OBJECTIVITÉ ET SUBJECTIVITÉ DANS LE LANGAGE. […]Toute parole est, on le sait, à la fois un énoncé et une énonciation. En tant qu'énoncé, elle se rapporte au sujet de l'énoncé et reste donc objective. En tant qu'énonciation, elle se rapporte au sujet de l'énonciation et garde un aspect subjectif car elle représente dans chaque cas un acte accompli par ce sujet. Toute phrase présente ces deux aspects mais à des degrés différents; certaines parties du discours ont pour seule fonction de transmettre cette subjectivité (les pronoms personnels et démonstratifs, les temps du verbe, certains verbes ; cf. E. Benveniste " De la subjectivité dans le langage ", dans Problèmes de linguistique générale), d'autres concernent avant tout la réalité objective. Nous pouvons donc parler, avec John Austin, de deux modes du discours, constatif (objectif) et performatif (subjectif).
Prenons un exemple. La phrase " M. Dupont est sorti de chez lui à dix heures, le 18 mars " a un caractère essentiellement objectif; elle n'apporte, à première vue, aucune information sur le sujet de l'énonciation (la seule information est que l'énonciation a eu lieu après l'heure indiquée dans la phrase). D'autres phrases, en revanche, ont une signification qui concerne presque exclusivement le sujet de l'énonciation, p. ex. : " Vous êtes un imbécile ! " Une telle phrase est avant tout un acte chez celui qui la prononce, une injure, bien qu'elle garde aussi une valeur objective. Ce n'est que le contexte global de l'énoncé, toutefois, qui détermine le degré de subjectivité propre à une phrase. Si notre première proposition était reprise dans la réplique d'un personnage, elle pourrait devenir une indication sur le sujet de l'énonciation. […]

IMAGE DU NARRATEUR ET IMAGE DU LECTEUR.[…]

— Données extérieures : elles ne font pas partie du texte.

(* ===== verification/IBRepr.v ===== *)
(** * What a tree and a cursor represent

    [nrepr h n l]: the node [n] is the root of a subtree of height [h] with all
    its leaves on one level, and its leaf entries, in order, are the list [l].
    [crepr h fs lb la]: the path [fs] leads to a hole of height [h]; the entries
    left and right of the hole are [lb] and [la].  [At st fs n i] reads the path,
    the current node and its index out of the arrays of a stack, and states that
    the nodes cached below the current one are what loading would give. *)
From stdpp Require Import base list sets strings sorting.
From Stdlib Require Import ZArith Lia.
From S2P Require Import Prelude OrderedMap IBNode IBStack.

Section repr.
Context `{Hsz : MsgpSizes} (t : Tree) (B : Z).

(** ** Representation of nodes *)

(** An entry the tree may hold: a key, and a size within the bound [B], both as
    a leaf entry and as the key of an interior entry. *)
Definition kv_ok (p : kv) : Prop :=
  p.1 ≠ "" ∧ (entry_size p.1 p.2 ≤ B)%Z ∧ (entry_size p.1 (placeholderValue t) ≤ B)%Z.

Fixpoint erepr (h : nat) (c : NodeDataChild) (lc : list kv) {struct h} : Prop :=
  (child_size c ≤ B)%Z ∧ (∃ v rest, lc = (cKey c, v) :: rest) ∧
  match h with
  | O => childNode c = None ∧ lc = [(cKey c, cValue c)]
  | S h' => ∃ m, resolve t c = Ok (Some m) ∧ Leafy m = (h' =? 0) ∧
                 ∃ ls, Forall2 (erepr h') (Children m) ls ∧ lc = concat ls
  end.

Arguments erepr : simpl never.

Definition nrepr (h : nat) (n : Node) (l : list kv) : Prop :=
  Leafy n = (h =? 0) ∧ ∃ ls, Forall2 (erepr h) (Children n) ls ∧ l = concat ls.

Fixpoint crepr (h : nat) (fs : list (Node * Z)) (lb la : list kv) {struct fs} : Prop :=
  match fs with
  | [] => lb = [] ∧ la = []
  | (n, i) :: fs' =>
      ∃ cl1 c cl2 ls1 ls2 lb' la',
        Leafy n = false ∧ Children n = cl1 ++ c :: cl2 ∧ i = Z.of_nat (length cl1) ∧
        Forall2 (erepr (S h)) cl1 ls1 ∧ Forall2 (erepr (S h)) cl2 ls2 ∧
        crepr (S h) fs' lb' la' ∧ lb = lb' ++ concat ls1 ∧ la = concat ls2 ++ la'
  end.

Definition kvs_ok (l : list kv) : Prop := sorted_kvs l ∧ Forall kv_ok l.

(** ** Reading a stack *)

Record Path (st : Stack) (fs : list (Node * Z)) (n : Node) (i : Z) : Prop := mkPath {
  path_nodes_len : length (nodes st) = maximumTreeDepth;
  path_indexes_len : length (indexes st) = maximumTreeDepth;
  path_top : top st = length fs;
  path_maxtop : top st ≤ maxtop st;
  path_node : nodes st !! top st = Some (Some n);
  path_index : indexes st !! top st = Some i;
  path_frames : ∀ j f, fs !! j = Some f →
    nodes st !! (top st - S j) = Some (Some f.1) ∧ indexes st !! (top st - S j) = Some f.2;
  path_beyond : ∀ j, maxtop st < j → j < maximumTreeDepth → nodes st !! j = Some None
}.

Definition Cache (st : Stack) : Prop :=
  ∀ j m, top st ≤ j → nodes st !! S j = Some (Some m) →
    ∃ p i c, nodes st !! j = Some (Some p) ∧ indexes st !! j = Some (Z.of_nat i) ∧
             Children p !! i = Some c ∧ resolve t c = Ok (Some m).

Definition At (st : Stack) (fs : list (Node * Z)) (n : Node) (i : Z) : Prop :=
  Path st fs n i ∧ Cache st.

(** The entry that takes the place of a rewritten subtree, none if it is empty. *)
Definition newc (n : Node) : list NodeDataChild :=
  match Children n with
  | c0 :: _ => [mkSubtreeChild t (cKey c0) n]
  | [] => []
  end.

(** ** Facts on [erepr] and [nrepr] *)

Lemma erepr_S h c lc :
  erepr (S h) c lc ↔
  (child_size c ≤ B)%Z ∧ (∃ v rest, lc = (cKey c, v) :: rest) ∧
  ∃ m, resolve t c = Ok (Some m) ∧ nrepr h m lc.
Proof. done. Qed.

Lemma erepr_head h c lc : erepr h c lc → ∃ v rest, lc = (cKey c, v) :: rest.
Proof. destruct h; intros (_ & ? & _); done. Qed.

Lemma erepr_size h c lc : erepr h c lc → (child_size c ≤ B)%Z.
Proof. destruct h; intros (? & _); done. Qed.

Lemma erepr_not_nil h c lc : erepr h c lc → lc ≠ [].
Proof. intros (v & r & ->)%erepr_head. done. Qed.

Lemma erepr_leaf k v : kv_ok (k, v) → erepr 0 (mkChild k v None) [(k, v)].
Proof. intros (_ & Hsz' & _). simpl in *. split_and!; eauto. Qed.

Lemma erepr_fun h c l1 l2 : erepr h c l1 → erepr h c l2 → l1 = l2.
Proof.
  revert c l1 l2. induction h as [|h IH]; intros c l1 l2 (_ & _ & H1) (_ & _ & H2).
  - destruct H1 as [_ ->], H2 as [_ ->]. done.
  - destruct H1 as (m & Hm & _ & ls & Hls & ->), H2 as (m' & Hm' & _ & ls' & Hls' & ->).
    assert (m' = m) as -> by congruence. clear Hm Hm'. f_equal. revert ls' Hls'.
    induction Hls as [|c' l' cl ls Hc HF IHF]; intros ls' H; inversion H; subst; [done|].
    f_equal; eauto.
Qed.

Lemma Forall2_erepr_fun h cl ls ls' :
  Forall2 (erepr h) cl ls → Forall2 (erepr h) cl ls' → ls = ls'.
Proof.
  intros H. revert ls'.
  induction H as [|c l cl ls Hc HF IH]; intros ls' H'; inversion H'; subst; [done|].
  f_equal; eauto using erepr_fun.
Qed.

Lemma nrepr_fun h n l1 l2 : nrepr h n l1 → nrepr h n l2 → l1 = l2.
Proof.
  intros (_ & ls & H1 & ->) (_ & ls' & H2 & ->). f_equal. by eapply Forall2_erepr_fun.
Qed.

Lemma nrepr_height h h' n l l' : nrepr h n l → nrepr h' n l' → l ≠ [] → h = h'.
Proof.
  revert h' n l l'. induction h as [|h IH]; intros [|h'] n l l' [H1 H1'] [H2 H2'] Hne;
    try done; simpl in *; try congruence.
  destruct H1' as (ls & HF & ->), H2' as (ls' & HF' & ->).
  destruct (Children n) as [|c cl]; [inversion HF; subst; done|].
  apply Forall2_cons_inv_l in HF as (lc & ls0 & Hc & _ & ->).
  apply Forall2_cons_inv_l in HF' as (lc' & ls0' & Hc' & _ & ->).
  pose proof (erepr_not_nil _ _ _ Hc).
  apply erepr_S in Hc as (_ & _ & m & Hm & Hmr).
  apply erepr_S in Hc' as (_ & _ & m' & Hm' & Hmr').
  assert (m' = m) as -> by congruence. f_equal. by eapply IH.
Qed.

Lemma erepr_height h h' c l l' : erepr h c l → erepr h' c l' → childNode c ≠ None → h = h'.
Proof.
  intros H1 H2 Hc. destruct h as [|h], h' as [|h']; try done.
  - destruct H1 as (_ & _ & ? & _). done.
  - destruct H2 as (_ & _ & ? & _). done.
  - pose proof (erepr_not_nil _ _ _ H1).
    apply erepr_S in H1 as (_ & _ & m & Hm & Hmr).
    apply erepr_S in H2 as (_ & _ & m' & Hm' & Hmr').
    assert (m' = m) as -> by congruence. f_equal. by eapply nrepr_height.
Qed.

Lemma nrepr_Leafy_S h n l : nrepr (S h) n l → Leafy n = false.
Proof. intros [H _]. done. Qed.

Lemma nrepr_Leafy_0 n l : nrepr 0 n l → Leafy n = true.
Proof. intros [H _]. done. Qed.

Lemma nrepr_leafy_true h n l : nrepr h n l → Leafy n = true → h = 0.
Proof. intros [H1 _] H2. rewrite H1 in H2. by apply Nat.eqb_eq in H2. Qed.

Lemma nrepr_leafy_false h n l : nrepr h n l → Leafy n = false → ∃ h', h = S h'.
Proof. intros [H1 _] H2. rewrite H1 in H2. destruct h; [done|]. eauto. Qed.

Lemma nrepr_mk h b cl x ls :
  b = (h =? 0) → Forall2 (erepr h) cl ls → nrepr h (mkNode b cl x) (concat ls).
Proof. intros -> HF. split; [done|]. eauto. Qed.

Lemma Forall2_erepr_nil h cl ls : Forall2 (erepr h) cl ls → concat ls = [] → cl = [].
Proof.
  destruct 1 as [|c lc cl ls Hc HF]; [done|]. simpl. intros [Hnil _]%app_nil.
  by apply erepr_not_nil in Hc.
Qed.

Lemma nrepr_nil_children h n : nrepr h n [] → Children n = [].
Proof. intros (_ & ls & HF & Hls). by eapply Forall2_erepr_nil. Qed.

Lemma nrepr_children_nil h n l : nrepr h n l → Children n = [] → l = [].
Proof. intros (_ & ls & HF & ->) Hn. rewrite Hn in HF. by inversion HF. Qed.

Lemma nrepr_head h n c cl l :
  nrepr h n l → Children n = c :: cl → ∃ v rest, l = (cKey c, v) :: rest.
Proof.
  intros (_ & ls & HF & ->) Hn. rewrite Hn in HF.
  apply Forall2_cons_inv_l in HF as (lc & ls' & Hc & _ & ->).
  apply erepr_head in Hc as (v & r & ->). simpl. eauto.
Qed.

(** ** Keys of entries *)

Lemma kvs_ok_app l1 l2 : kvs_ok (l1 ++ l2) → kvs_ok l1 ∧ kvs_ok l2.
Proof.
  unfold kvs_ok. rewrite sorted_kvs_app, Forall_app. naive_solver.
Qed.

Lemma kvs_ok_app_l l1 l2 : kvs_ok (l1 ++ l2) → kvs_ok l1.
Proof. intros H. by apply kvs_ok_app in H as []. Qed.
Lemma kvs_ok_app_r l1 l2 : kvs_ok (l1 ++ l2) → kvs_ok l2.
Proof. intros H. by apply kvs_ok_app in H as []. Qed.

Lemma erepr_key_in h c lc : erepr h c lc → ∃ v, (cKey c, v) ∈ lc.
Proof. intros (v & r & ->)%erepr_head. exists v. set_solver. Qed.

Lemma erepr_keys_sorted h cl ls :
  Forall2 (erepr h) cl ls → kvs_ok (concat ls) →
  Forall (λ c, cKey c ≠ "") cl ∧ StronglySorted (λ a b, klt (cKey a) (cKey b)) cl.
Proof.
  induction 1 as [|c lc cl ls Hc HF IH]; intros Hok; [split; constructor|].
  simpl in Hok. destruct Hok as [Hs Ho].
  apply sorted_kvs_app in Hs as (Hs1 & Hs2 & Hlt). apply Forall_app in Ho as [Ho1 Ho2].
  destruct IH as [IH1 IH2]; [done|].
  destruct (erepr_key_in _ _ _ Hc) as [v Hv]. split.
  - constructor; [|done]. rewrite Forall_forall in Ho1. by apply (Ho1 (cKey c, v)).
  - constructor; [done|]. apply Forall_forall. intros c' Hc'.
    apply list_elem_of_lookup in Hc' as [i Hi].
    destruct (Forall2_lookup_l _ _ _ _ _ HF Hi) as (lc' & Hlc' & Hc').
    destruct (erepr_key_in _ _ _ Hc') as [v' Hv'].
    apply (Hlt (cKey c, v) (cKey c', v')); [done|].
    rewrite list_elem_of_In. apply in_concat. exists lc'. split.
    + rewrite <- list_elem_of_In. by eapply list_elem_of_lookup_2.
    + by rewrite <- list_elem_of_In.
Qed.

Lemma check_erepr h b cl x ls :
  Forall2 (erepr h) cl ls → kvs_ok (concat ls) → CheckNodeStructure (mkNode b cl x) = Ok tt.
Proof.
  intros HF Hok. destruct (erepr_keys_sorted _ _ _ HF Hok).
  by apply CheckNodeStructure_loop_Ok.
Qed.

Lemma newc_repr h n l :
  nrepr h n l → Forall kv_ok l →
  ∃ ls, Forall2 (erepr (S h)) (newc n) ls ∧ concat ls = l.
Proof.
  intros Hn Hok. unfold newc. destruct (Children n) as [|c0 cl] eqn:Ecl.
  - exists []. split; [constructor|]. symmetry. by eapply nrepr_children_nil.
  - destruct (nrepr_head _ _ _ _ _ Hn Ecl) as (v & rest & ->).
    exists [(cKey c0, v) :: rest]. split; [|simpl; by rewrite app_nil_r].
    constructor; [|constructor]. apply erepr_S. unfold mkSubtreeChild. simpl. split_and!.
    + apply Forall_cons in Hok as [(_ & _ & H) _]. done.
    + eauto.
    + exists n. done.
Qed.



End repr.

Arguments erepr : simpl never.
Arguments nrepr : simpl never.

L'image du narrateur n'est pas une image solitaire : dès qu'elle apparaît, dès la première page, elle est accompagnée de ce qu'on peut appeler " l'image du lecteur ". Évidemment, cette image a aussi peu de rapports avec un lecteur concret que l'image du narrateur, avec l'auteur véritable. Les deux se trouvent en dépendance étroite l'une de l'autre, et dès que l'image du narrateur commence à ressortir plus nettement, le lecteur imaginaire se trouve lui aussi dessiné avec plus de précision. Ces deux images sont propres à toute œuvre de fiction : la conscience de lire un roman et non un document nous engage à jouer le rôle de ce lecteur imaginaire et en même temps apparaît le narrateur, celui qui nous rapporte le récit, puisque le récit lui-même est imaginaire. Cette dépendance confirme la loi sémiologique générale selon laquelle " je " et " tu ", l'émetteur et le récepteur d'un énoncé, apparaissent toujours ensemble.[…]

Extraits de Communications, n° 8 Paris, seuil, 1966.